___ Material provided ___
(* ===== verification/HelpAuthorityFacts.v ===== *)
(** * Facts on the Help authority

    The part of the corpus a principal sees, stated without the manifest; the
    checks as predicates; the digests as bindings; and the authority as a
    transition system over its public methods. *)

From stdpp Require Import pretty.
From S2P Require Import Prelude Text Ids Chars Result HelpDigest HelpCorpus HelpCorpusFacts HelpDto HelpAuthority.

Section facts.
Context {SH : Sha256}.

(** ** What a principal sees *)

Definition visible_articles (h : Authority) (p : Principal) : list Article :=
  if decide (pr_principal_id p ∈ ha_revoked_principals h) then []
  else filter (entitled p) (co_articles (ha_corpus h)).

Definition visible_sources (h : Authority) (p : Principal) : list SourceAnchor :=
  filter (λ s, Exists (λ a, sa_id s ∈ art_source_ids a) (visible_articles h p))
    (co_sources (ha_corpus h)).

Definition visible_chunks (h : Authority) (p : Principal) : list Chunk :=
  filter (λ k, Exists (λ a, art_id a = ck_article_id k) (visible_articles h p))
    (co_chunks (ha_corpus h)).

Lemma elem_of_visible_articles h p a :
  a ∈ visible_articles h p ↔
  (pr_principal_id p ∉ ha_revoked_principals h) ∧ entitled p a ∧ a ∈ co_articles (ha_corpus h).
Proof.
  unfold visible_articles. case_decide; [|rw list_elem_of_filter; tauto].
  split; [by intros ?%elem_of_nil|tauto].
Qed.

Lemma elem_of_visible_sources h p s :
  s ∈ visible_sources h p ↔
  s ∈ co_sources (ha_corpus h) ∧ ∃ a, a ∈ visible_articles h p ∧ sa_id s ∈ art_source_ids a.
Proof. unfold visible_sources. rw list_elem_of_filter Exists_exists. tauto. Qed.

Lemma elem_of_visible_chunks h p k :
  k ∈ visible_chunks h p ↔
  k ∈ co_chunks (ha_corpus h) ∧ ∃ a, a ∈ visible_articles h p ∧ art_id a = ck_article_id k.
Proof. unfold visible_chunks. rw list_elem_of_filter Exists_exists. tauto. Qed.

Lemma manifest_entries h p :
  mf_entries (manifest_for h p) = manifest_entry (ha_corpus h) <$> visible_articles h p.
Proof. unfold manifest_for, visible_articles. cbn [mf_entries]. by repeat case_decide; case_bool_decide. Qed.

Lemma existsb_in {A} (f : A → bool) l : existsb f l = true ↔ ∃ x, x ∈ l ∧ f x = true.
Proof. rw existsb_exists. by setoid_rewrite list_elem_of_In. Qed.

Lemma allows_chunk_spec h p id :
  allows_chunk (manifest_for h p) id = true ↔ ∃ k, k ∈ visible_chunks h p ∧ ck_id k = id.
Proof.
  unfold allows_chunk. rw manifest_entries existsb_in. setoid_rewrite list_elem_of_fmap.
  setoid_rewrite existsb_in. setoid_rewrite bool_decide_eq_true. setoid_rewrite elem_of_visible_chunks. split.
  - intros (e & (a & -> & Ha) & x & Hx & ->). cbn [me_chunk_ids manifest_entry] in Hx.
    apply list_elem_of_fmap in Hx as (k & -> & (Hk & Hin)%list_elem_of_filter). exists k. naive_solver.
  - intros (k & (Hk & a & Ha & E) & <-). eexists. split; [by exists a|]. exists (ck_id k). split; [|done].
    apply list_elem_of_fmap. exists k. split; [done|]. by apply list_elem_of_filter.
Qed.

Lemma allows_source_spec h p id :
  allows_source (manifest_for h p) id = true ↔ ∃ a, a ∈ visible_articles h p ∧ id ∈ art_source_ids a.
Proof.
  unfold allows_source. rw manifest_entries existsb_in. setoid_rewrite list_elem_of_fmap.
  setoid_rewrite existsb_in. setoid_rewrite bool_decide_eq_true. split.
  - intros (e & (a & -> & Ha) & x & Hx & ->). by exists a.
  - intros (a & Ha & Hx). eexists. split; [by exists a|]. by exists id.
Qed.

(** Records a principal sees are within its ceiling. *)
Lemma visible_source_within h p s :
  corpus_ok (ha_corpus h) → s ∈ visible_sources h p → within (pr_visibility_ceiling p) (sa_visibility s).
Proof.
  intros Hc (Hs & a & (_ & [Hr _] & Ha)%elem_of_visible_articles & Hin)%elem_of_visible_sources.
  destruct (article_source _ a _ Hc Ha Hin) as (t & Ht & E & Hrt).
  rw (source_by_id _ s t Hc Hs Ht (eq_sym E)). unfold within. lia.
Qed.

Lemma visible_chunk_article h p k :
  corpus_ok (ha_corpus h) → k ∈ visible_chunks h p →
  ∃ a, a ∈ visible_articles h p ∧ art_id a = ck_article_id k ∧ ck_visibility k = art_visibility a ∧
    ck_source_ids k = art_source_ids a.
Proof.
  intros Hc (Hk & a & Ha & E)%elem_of_visible_chunks. exists a. split; [done|].
  pose proof Ha as (_ & _ & Hac)%elem_of_visible_articles.
  destruct (chunk_article _ k Hc Hk) as (b & Hb & Hid & Hv & Hs).
  assert (a = b) as -> by (apply (article_by_id (ha_corpus h)); try done; congruence). done.
Qed.

Lemma visible_chunk_within h p k :
  corpus_ok (ha_corpus h) → k ∈ visible_chunks h p → within (pr_visibility_ceiling p) (ck_visibility k).
Proof.
  intros Hc Hk. destruct (visible_chunk_article h p k Hc Hk) as (a & Ha & _ & -> & _).
  by apply elem_of_visible_articles in Ha as (_ & [? _] & _).
Qed.

(** On a verified corpus the filtered document is exactly the visible part. *)
Lemma visible_corpus_cut h p :
  corpus_ok (ha_corpus h) →
  visible_corpus h p = cut (ha_corpus h) (visible_sources h p) (visible_articles h p) (visible_chunks h p).
Proof.
  intros Hc. unfold visible_corpus, cut. rw manifest_entries.
  set (E := manifest_entry (ha_corpus h) <$> visible_articles h p).
  assert (∀ id, id ∈ (list_to_set (me_article_id <$> E) : gset string)
            ↔ ∃ a, a ∈ visible_articles h p ∧ art_id a = id) as Hal.
  { intros id. rw elem_of_list_to_set -list_fmap_compose list_elem_of_fmap. naive_solver. }
  assert (∀ id, id ∈ (list_to_set (E ≫= me_source_ids) : gset string)
            ↔ ∃ a, a ∈ visible_articles h p ∧ id ∈ art_source_ids a) as Hsrc.
  { intros id. rw elem_of_list_to_set list_elem_of_bind. unfold E. setoid_rewrite list_elem_of_fmap.
    split; [intros (e & Hin & a & -> & Ha)|intros (a & Ha & Hin); eexists; split; [|by exists a]]; eauto. }
  assert (∀ l, rebind_set_digests l = rebind_set_digests
            {| co_schema_version := co_schema_version l; co_content_version := co_content_version l;
               co_sources := co_sources l; co_articles := co_articles l; co_chunks := co_chunks l;
               co_digest := ""; co_source_digest := "" |}) as Hreb by done.
  rw Hreb. cbn [co_schema_version co_content_version co_sources co_articles co_chunks]. f_equal. f_equal.
  - unfold visible_sources. apply filter_iff_in. intros s Hs. rw andb_true_iff !bool_decide_eq_true Hsrc Exists_exists.
    split; [tauto|]. intros Hex. split; [done|]. apply (visible_source_within h p s Hc).
    by apply elem_of_visible_sources.
  - unfold visible_articles. case_decide as Hr.
    { apply elem_of_nil_inv. intros a ((b & Hb & _)%bool_decide_eq_true%Hal & _)%list_elem_of_filter.
      by apply elem_of_visible_articles in Hb as (? & _). }
    apply filter_iff_in. intros a Ha. rw bool_decide_eq_true Hal. split.
    + intros (b & Hb & Hid). pose proof Hb as (_ & Hent & Hbc)%elem_of_visible_articles.
      by rw -(article_by_id (ha_corpus h) b a Hc Hbc Ha Hid).
    + intros Hent. exists a. split; [|done]. by apply elem_of_visible_articles.
  - unfold visible_chunks. apply filter_iff_in. intros k Hk. rw !andb_true_iff forallb_in !bool_decide_eq_true Hal Exists_exists.
    split; [tauto|]. intros Hex.
    assert (k ∈ visible_chunks h p) as Hv by (by apply elem_of_visible_chunks).
    destruct (visible_chunk_article h p k Hc Hv) as (a & Ha & Hid & Hvis & Hs).
    pose proof Ha as (_ & _ & Hac)%elem_of_visible_articles.
    split_and!; [done|by apply (visible_chunk_within h p k)|rw Hs; apply (ok_articles _ Hc a Hac)| |].
    + apply btree_collect_Some.
      * rw -list_fmap_compose. unfold E. rw -list_fmap_compose.
        destruct (record_ids_nodup _ (ok_ids _ Hc)) as (_ & Hnd & _).
        eapply sublist_NoDup; [exact Hnd|]. apply (fmap_sublist art_id).
        unfold visible_articles. case_decide; [apply sublist_nil_l|apply sublist_filter].
      * unfold E. rw -list_fmap_compose list_elem_of_fmap. exists a. split; [|done]. simpl. by rw Hid Hs.
    + intros id Hin. apply Hsrc. exists a. by rw -Hs.
Qed.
___
How to complete this task
Every line from the one with "split; [intros (e" through the last line of the records above should be returned exactly, please, and no others.

Result for this task
    split; [intros (e & Hin & a & -> & Ha)|intros (a & Ha & Hin); eexists; split; [|by exists a]]; eauto. }
  assert (∀ l, rebind_set_digests l = rebind_set_digests
            {| co_schema_version := co_schema_version l; co_content_version := co_content_version l;
               co_sources := co_sources l; co_articles := co_articles l; co_chunks := co_chunks l;
               co_digest := ""; co_source_digest := "" |}) as Hreb by done.
  rw Hreb. cbn [co_schema_version co_content_version co_sources co_articles co_chunks]. f_equal. f_equal.
  - unfold visible_sources. apply filter_iff_in. intros s Hs. rw andb_true_iff !bool_decide_eq_true Hsrc Exists_exists.
    split; [tauto|]. intros Hex. split; [done|]. apply (visible_source_within h p s Hc).
    by apply elem_of_visible_sources.
  - unfold visible_articles. case_decide as Hr.
    { apply elem_of_nil_inv. intros a ((b & Hb & _)%bool_decide_eq_true%Hal & _)%list_elem_of_filter.
      by apply elem_of_visible_articles in Hb as (? & _). }
    apply filter_iff_in. intros a Ha. rw bool_decide_eq_true Hal. split.
    + intros (b & Hb & Hid). pose proof Hb as (_ & Hent & Hbc)%elem_of_visible_articles.
      by rw -(article_by_id (ha_corpus h) b a Hc Hbc Ha Hid).
    + intros Hent. exists a. split; [|done]. by apply elem_of_visible_articles.
  - unfold visible_chunks. apply filter_iff_in. intros k Hk. rw !andb_true_iff forallb_in !bool_decide_eq_true Hal Exists_exists.
    split; [tauto|]. intros Hex.
    assert (k ∈ visible_chunks h p) as Hv by (by apply elem_of_visible_chunks).
    destruct (visible_chunk_article h p k Hc Hv) as (a & Ha & Hid & Hvis & Hs).
    pose proof Ha as (_ & _ & Hac)%elem_of_visible_articles.
    split_and!; [done|by apply (visible_chunk_within h p k)|rw Hs; apply (ok_articles _ Hc a Hac)| |].
    + apply btree_collect_Some.
      * rw -list_fmap_compose. unfold E. rw -list_fmap_compose.
        destruct (record_ids_nodup _ (ok_ids _ Hc)) as (_ & Hnd & _).
        eapply sublist_NoDup; [exact Hnd|]. apply (fmap_sublist art_id).
        unfold visible_articles. case_decide; [apply sublist_nil_l|apply sublist_filter].
      * unfold E. rw -list_fmap_compose list_elem_of_fmap. exists a. split; [|done]. simpl. by rw Hid Hs.
    + intros id Hin. apply Hsrc. exists a. by rw -Hs.
Qed.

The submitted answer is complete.